Apesar dos dados negativos, a docente afirma que há formas de mitigar esse impacto. “É preciso melhorar o ensino remoto. Temos falado muito sobre vacina, sobre distanciamento e pouco sobre como vai a educação”, alertou. “É preciso voltar, com urgência e segurança, com todos os protocolos, ao ensino presencial. No mínimo ao ensino híbrido. E garantir que todos os alunos, especialmente os mais carentes, tenham condições de continuar os seus estudos.”

Concentração é desafio das crianças menores

Ainda que tenham mais tempo para recuperar o aprendizado perdido, as crianças menores tiveram dificuldade com o ensino remoto, implementado de uma hora para outra. Professora do Insper, instituição de ensino e pesquisa e coautora do estudo Perda de Aprendizagem na Pandemia, Laura Machado destacou que comprovadamente o ensino remoto é menos eficiente do que o presencial.

As dificuldades foram vivenciadas por Bianca Ribas Rodrigues, 8 anos, aluna do 3º ano de uma escola privada em São Caetano. Para a criança, problemas como conexão com a internet e até o barulho dos vizinhos atrapalham o aprendizado. A mãe da garota, a analista de sistemas Patricia Pinheiro Ribas, 46, avalia que a dificuldade, na verdade, é a dispersão. “Não é a mesma coisa que com a professora. Ela começou a não fazer as lições”, explicou. “O ano passado fiquei em casa boa parte do ano, mas este ano que não estou lá, ela não fazia nada”, completou.

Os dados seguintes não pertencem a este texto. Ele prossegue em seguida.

(** The loop over the delta sizes in [IsConsistent]: the packets left, the time and the size. *)
Fixpoint check_sizes (include : bool) (delta_sizes : list Z) (packets : list PacketDelta)
    (seq_no timestamp packet_size : Z) : option (list PacketDelta * Z * Z) :=
  match delta_sizes with
  | [] => Some (packets, timestamp, packet_size)
  | delta_size :: rest =>
      let packet_size' := if include then packet_size + delta_size else packet_size in
      if delta_size >? 0 then
        match packets with
        | [] => None
        | p :: packets =>
            if negb (sequence_number p =? seq_no) then None
            else if (delta_size =? 1) && ((delta_ticks p <? 0) || (delta_ticks p >? 0xff)) then None
            else check_sizes include rest packets (u16 (seq_no + 1)) (timestamp + delta p) packet_size'
        end
      else check_sizes include rest packets (u16 (seq_no + 1)) timestamp packet_size'
  end.

(** The loop over the chunks in [IsConsistent]. *)
Definition consistent_step (s : LastChunk * list Z * Z) (chunk : Z) : LastChunk * list Z * Z :=
  let '(decoder, delta_sizes, packet_size) := s in
  let decoder := Decode decoder chunk kMaxReportedPackets in
  (decoder, AppendTo decoder delta_sizes, packet_size + kChunkSizeBytes).

(** [mem] is the array of the local chunk decoder. *)
Definition IsConsistent (mem : list Z) (fb : TransportFeedback) : bool :=
  let '(_, delta_sizes, packet_size) :=
    foldl consistent_step (NewLastChunk mem, [], kTransportFeedbackHeaderSizeBytes) (encoded_chunks_ fb) in
  let '(delta_sizes, packet_size) :=
    if negb (LastChunk_Empty (last_chunk_ fb))
    then (AppendTo (last_chunk_ fb) delta_sizes, packet_size + kChunkSizeBytes)
    else (delta_sizes, packet_size) in
  if negb (num_seq_no_ fb =? zlen delta_sizes) then false
  else
    match check_sizes (include_timestamps_ fb) delta_sizes (received_packets_ fb) (base_seq_no_ fb)
            (BaseTime fb) packet_size with
    | None => false
    | Some (packets, timestamp, packet_size) =>
        match packets with
        | _ :: _ => false
        | [] =>
            if negb (timestamp =? last_timestamp_ fb) then false
            else if negb (size_bytes_ fb =? packet_size) then false
            else true
        end
    end.

(** * What an object stands for *)

(** The status of a packet: the size of its delta, 0 if it was not received, and the delta. *)
Abbreviation status := (Z * Z)%type.

Definition status_ok '((s, t) : status) : Prop := 0 ≤ s ∧ (s = 0 → t = 0) ∧ (s = 1 → 0 ≤ t ≤ 0xff).

Fixpoint packets_of (seq_no : Z) (l : list status) : list PacketDelta :=
  match l with
  | [] => []
  | (s, t) :: l =>
      if s >? 0 then MkDelta seq_no t :: packets_of (u16 (seq_no + 1)) l
      else packets_of (u16 (seq_no + 1)) l
  end.

Fixpoint sumz (l : list Z) : Z := match l with [] => 0 | x :: l => x + sumz l end.

Definition sum_ticks (l : list status) : Z := sumz (map snd l).
Definition sum_sizes (l : list status) : Z := sumz (map fst l).

Definition chunk_sizes (chunks : list Z) : list Z := flat_map (λ w, decoded w 0xffff) chunks.

Definition wire_size (fb : TransportFeedback) (l : list status) : Z :=
  kTransportFeedbackHeaderSizeBytes + kChunkSizeBytes * zlen (encoded_chunks_ fb) +
  (if LastChunk_Empty (last_chunk_ fb) then 0 else kChunkSizeBytes) +
  (if include_timestamps_ fb then sum_sizes l else 0).

Record rep (fb : TransportFeedback) (l : list status) : Prop := {
  rep_array : length (delta_sizes_ (last_chunk_ fb)) = 14%nat;
  rep_last : chunk_size_ (last_chunk_ fb) = zlen (content (last_chunk_ fb));
  rep_status : Forall status_ok l;
  rep_sizes : map fst l = chunk_sizes (encoded_chunks_ fb) ++ content (last_chunk_ fb);
  rep_num : num_seq_no_ fb = zlen l;
  rep_packets : received_packets_ fb = packets_of (base_seq_no_ fb) l;
  rep_time : last_timestamp_ fb = BaseTime fb + sum_ticks l * kDeltaTick;
  rep_bytes : size_bytes_ fb = wire_size fb l;
}.

Lemma check_sizes_ok include l : ∀ seq_no timestamp packet_size, Forall status_ok l →
  check_sizes include (map fst l) (packets_of seq_no l) seq_no timestamp packet_size =
  Some ([], timestamp + sum_ticks l * kDeltaTick, packet_size + if include then sum_sizes l else 0).
Proof.
  assert (∀ a b c d : Z, a = b → c = d → Some ([] : list PacketDelta, a, c) = Some ([], b, d)) as Hsome by congruence.
  unfold sum_ticks, sum_sizes. induction l as [|[s t] l IH]; intros seq_no timestamp packet_size Hl.
  - cbn. apply Hsome; destruct include; lia.
  - apply Forall_cons_1 in Hl as [(Hs & Ht & H1) Hl].
    cbn [map fst snd check_sizes packets_of sumz]. destruct (Z.gtb_spec s 0).
    + cbn [sequence_number delta_ticks]. rewrite Z.eqb_refl. cbn [negb].
      assert ((s =? 1) && ((t <? 0) || (t >? 255)) = false) as ->.
      { destruct (Z.eqb_spec s 1) as [E|]; [|done]. specialize (H1 E). cbn [andb]. lia. }
      rewrite IH by done. unfold delta. cbn [delta_ticks]. apply Hsome; destruct include; lia.
    + rewrite IH by done. assert (s = 0) as -> by lia. rewrite Ht by done. apply Hsome; destruct include; lia.
Qed.

(** The decoder of [IsConsistent], whatever its array held. *)
Lemma consistent_loop chunks : ∀ c ds n, length (delta_sizes_ c) = 14%nat →
  ∃ c', foldl consistent_step (c, ds, n) chunks =
    (c', ds ++ chunk_sizes chunks, n + kChunkSizeBytes * zlen chunks).
Proof.
  unfold kChunkSizeBytes. induction chunks as [|w chunks IH]; intros c ds n Hc.
  - exists c. cbn. rewrite app_nil_r. do 2 f_equal. lia.
  - cbn [foldl consistent_step]. unfold kMaxReportedPackets, kChunkSizeBytes. destruct (Decode_content c w 0xffff Hc ltac:(lia)) as (E & L & _).
    destruct (IH (Decode c w 0xffff) (AppendTo (Decode c w 0xffff) ds) (n + 2) L) as [c' ->].
    exists c'. rewrite AppendTo_content, E, <- app_assoc. apply pair_equal_spec. split; [done|]. cbn [length]. lia.
Qed.

Lemma rep_consistent mem fb l : length mem = 14%nat → rep fb l → IsConsistent mem fb = true.
Proof.
  intros Hm [Ha Hlast Hst Hsz Hn Hp Ht Hb]. unfold IsConsistent.
  destruct (consistent_loop (encoded_chunks_ fb) (NewLastChunk mem) [] kTransportFeedbackHeaderSizeBytes Hm) as [c ->].
  rewrite app_nil_l, AppendTo_content, <- Hsz. unfold wire_size in Hb.
  assert (LastChunk_Empty (last_chunk_ fb) = true → map fst l = chunk_sizes (encoded_chunks_ fb)) as He.
  { unfold LastChunk_Empty. rewrite Hsz, Z.eqb_eq, Hlast. intros E.
    destruct (content (last_chunk_ fb)); [by rewrite app_nil_r|cbn [length] in E; lia]. }
  assert (∀ n, num_seq_no_ fb = zlen (map fst l) ∧
    check_sizes (include_timestamps_ fb) (map fst l) (received_packets_ fb) (base_seq_no_ fb) (BaseTime fb) n =
    Some ([], last_timestamp_ fb, n + if include_timestamps_ fb then sum_sizes l else 0)) as Hc.
  { intros n. rewrite length_map. split; [done|]. rewrite Hp, Ht. by apply check_sizes_ok. }
  destruct (LastChunk_Empty (last_chunk_ fb)) eqn:E; cbn [negb]; cbv beta iota zeta;
    [rewrite <- (He eq_refl)|]; match goal with |- context [check_sizes _ _ _ _ _ ?n] => destruct (Hc n) as [-> ->] end;
    rewrite !Z.eqb_refl; cbn [negb]; rewrite Hb;
    match goal with |- context [?a =? ?b] => replace (a =? b) with true by lia end; done.
Qed.

(** * The chunks as a list of sizes *)

Record enc (chunks : list Z) (last : LastChunk) (ds : list Z) : Prop := {
  enc_chunk : chunk_ok last;
  enc_empty : chunk_size_ last = 0 → all_same_ last = true ∧ has_large_delta_ last = false;
  enc_chunks : Forall (λ w, uint16 w ∧ 7 ≤ zlen (decoded w 0xffff)) chunks;
  enc_sizes : ds = chunk_sizes chunks ++ content last;
}.

Definition enc_bytes (chunks : list Z) (last : LastChunk) : Z :=
  kChunkSizeBytes * zlen chunks + if LastChunk_Empty last then 0 else kChunkSizeBytes.

Lemma enc_bytes_bound chunks last ds : enc chunks last ds → 7 * enc_bytes chunks last ≤ 2 * zlen ds + 14.
Proof.
  intros [Hc _ Hw ->]. assert (7 * zlen chunks ≤ zlen (chunk_sizes chunks)) as H.
  { induction Hw as [|w chunks [_ Hw] _ IH]; [done|]. unfold chunk_sizes in *. cbn [flat_map length].
    rewrite length_app. lia. }
  rewrite length_app. unfold enc_bytes, kChunkSizeBytes. destruct (LastChunk_Empty last); lia.
Qed.

Lemma Add_nonempty c d : chunk_ok c → LastChunk_Empty (LastChunk_Add c d) = false.
Proof. intros Hc. pose proof (ck_size _ Hc). unfold LastChunk_Empty, LastChunk_Add. cbn [chunk_size_]. lia. Qed.

Lemma CanAdd_few c d : chunk_size_ c < 7 → CanAdd c d = true.
Proof. intros H. unfold CanAdd, kMaxTwoBitCapacity. by destruct (Z.ltb_spec (chunk_size_ c) 7); [|lia]. Qed.

Lemma Emit_empty c : chunk_size_ (Emit c).1 = 0 →
  all_same_ (Emit c).1 = true ∧ has_large_delta_ (Emit c).1 = false.
Proof.
  unfold Emit. destruct (all_same_ c); [done|]. destruct (chunk_size_ c =? kMaxOneBitCapacity); [done|].
  destruct (shift_sizes _ _) as [[ds same] large] eqn:E. cbn [fst chunk_size_ all_same_ has_large_delta_].
  intros H. rewrite H in E. cbn in E. by injection E as <- <- <-.
Qed.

A falta de supervisão também foi sentida por Alana de Almeida Bertolini, 10, do 5º ano em escola privada de Santo André. De boa aluna, que se interessava pelas matérias, ela passou a ter dificuldades. “No ensino remoto ela se distrai. Mesmo em ambiente silencioso, sem interferências, ela conseguia se distrair, muitas vezes usando aba do navegador para jogos”, contou a mãe, a assistente de caixa Mariana de Almeida Bertolini, 31. “Ficou impossível deixar ela fazer aula sem supervisão”, completou. A solução foi a mãe mudar de horário no trabalho e atuar apenas meio período.

Mariana avalia contratar professora particular ou serviço de reforço quando as aulas presenciais forem retomadas, como forma de recuperar o atraso. “Vejo o esforço da professora, mas muitas vezes ela só entende o conteúdo quando sento para explicar”, concluiu.